There were significant differences (P < 0.05) for all 7 DCE-derived parameters between the normal peripheral zone versus PIRADS 4 or 5 lesions and the biopsy-positive versus biopsy-negative lesions. Multiparametric analysis showed better performance when combining ADC + DCE as input (accuracy/sensitivity/specificity, 97%/93%/100%) relative to ADC alone (accuracy/sensitivity/specificity, 94%/95%/95%) and to DCE alone (accuracy/sensitivity/specificity, 78%/79%/77%) in differentiating the normal peripheral zone from PIRADS lesions, biopsy-positive versus biopsy-negative lesions (accuracy/sensitivity/specificity, 68%/33%/81%), and Gleason 6 versus ≥7 prostate cancer (accuracy/sensitivity/specificity, 69%/60%/72%).
Descriptive perfusion characteristics derived from high-resolution DCE-MRI using model-free computations show significant differences between normal and cancerous tissue but do not reach the accuracy achieved with solely ADC-based classification. Combining ADC with DCE-based input features improved classification accuracy for PIRADS lesions, discrimination of biopsy-positive versus biopsy-negative lesions, and differentiation between Gleason 6 versus Gleason ≥7 lesions.
本回顾性研究(2016 年 1 月至 2019 年 7 月)纳入了 75 例患者(平均年龄 65 岁,年龄范围为 46-80 岁),这些患者具有 2.5 秒时间分辨率的 DCE-MRI 和 PIRADS 4 或 5 级病变。54 例患者经活检证实为前列腺癌(Gleason 6,15;Gleason 7,20;Gleason 8,13;Gleason 9,6),而 21 例患者 MRI/超声融合引导下的活检结果为阴性。使用定制软件对所有时间点的对比信号增强进行体素分析,包括自动动脉输入函数检测。计算了 7 个描述性参数图:归一化最大信号强度、起始时间、最大时间、最大斜率时间、最大斜率归一化最大信号和动脉输入函数(SMN1、SMN2)。使用多参数机器学习模型将参数与 ADC 进行比较,以确定分类准确性。采用 Wilcoxon 检验进行假设检验,采用 Spearman 系数进行相关性分析。

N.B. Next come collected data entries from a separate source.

(** [merge] *)
Definition merge (now : Z) (records : list ClusterMember.t) : M t bool := λ s,
  match merge_records now records s false with
  | None => (raise AssertionError "", s)
  | Some (changed, s) => (Ok changed, if changed then bump_version s else s)
  end.

Definition mark_suspect (now : Z) (n : string) : M t bool := λ s,
  match _members s !! n with
  | None => (Ok false, s)
  | Some current =>
      if decide (n = local_node_id s) then (Ok false, s)
      else if negb (bool_decide (status current = ALIVE)) then (Ok false, s)
      else
        let updated := with_status SUSPECT current in
        (Ok true, bump_version (_record_timer_state now updated (set_member n updated s)))
  end.

(** One iteration of each loop of [advance_timeouts_and_purge]. *)
Definition expire_suspect (now : Z) (acc : t * bool) (item : string * Z) : t * bool :=
  let '(s, changed) := acc in
  let '(n, suspected_at) := item in
  match _members s !! n with
  | None => (set_timers (delete n (_suspected_at s)) (_dead_at s) s, changed)
  | Some member =>
      if negb (bool_decide (status member = SUSPECT))
      then (set_timers (delete n (_suspected_at s)) (_dead_at s) s, changed)
      else if suspicion_timeout_seconds s <=? now - suspected_at
      then
        let s := set_member n (with_status DEAD member) s in
        (set_timers (delete n (_suspected_at s)) (<[n := now]> (_dead_at s)) s, true)
      else (s, changed)
  end.

Definition purge_dead (now : Z) (acc : t * bool) (item : string * Z) : t * bool :=
  let '(s, changed) := acc in
  let '(n, dead_at) := item in
  if decide (n = local_node_id s) then (s, changed)
  else
    match _members s !! n with
    | None => (set_timers (_suspected_at s) (delete n (_dead_at s)) s, changed)
    | Some member =>
        if negb (bool_decide (status member = DEAD))
        then (set_timers (_suspected_at s) (delete n (_dead_at s)) s, changed)
        else if dead_retention_seconds s <=? now - dead_at
        then
          let s := pop_member n s in
          (set_timers (_suspected_at s) (delete n (_dead_at s)) s, true)
        else (s, changed)
    end.

Definition advance_timeouts_and_purge (now : Z) : M t bool := λ s,
  let '(s, changed) := foldl (expire_suspect now) (s, false) (map_to_list (_suspected_at s)) in
  let '(s, changed) := foldl (purge_dead now) (s, changed) (map_to_list (_dead_at s)) in
  (Ok changed, if changed then bump_version s else s).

在正常外周带与 PIRADS 4 或 5 级病变之间,以及活检阳性与活检阴性病变之间,所有 7 个 DCE 衍生参数均有显著差异(P < 0.05)。多参数分析显示,与 ADC 相比,ADC+DCE 作为输入时的性能更好(准确性/敏感性/特异性,97%/93%/100%),而 ADC 单独作为输入时的性能为(准确性/敏感性/特异性,94%/95%/95%),DCE 单独作为输入时的性能为(准确性/敏感性/特异性,78%/79%/77%),在区分正常外周带与 PIRADS 病变、活检阳性与活检阴性病变(准确性/敏感性/特异性,68%/33%/81%),以及区分 Gleason 6 与≥7 级前列腺癌(准确性/敏感性/特异性,69%/60%/72%)方面。
使用无模型计算得出的高分辨率 DCE-MRI 得出的描述性灌注特征在正常组织和癌组织之间有显著差异,但尚未达到仅基于 ADC 分类的准确性。将 ADC 与基于 DCE 的输入特征相结合,提高了 PIRADS 病变、活检阳性与活检阴性病变的分类准确性,以及区分 Gleason 6 与 Gleason≥7 级病变的准确性。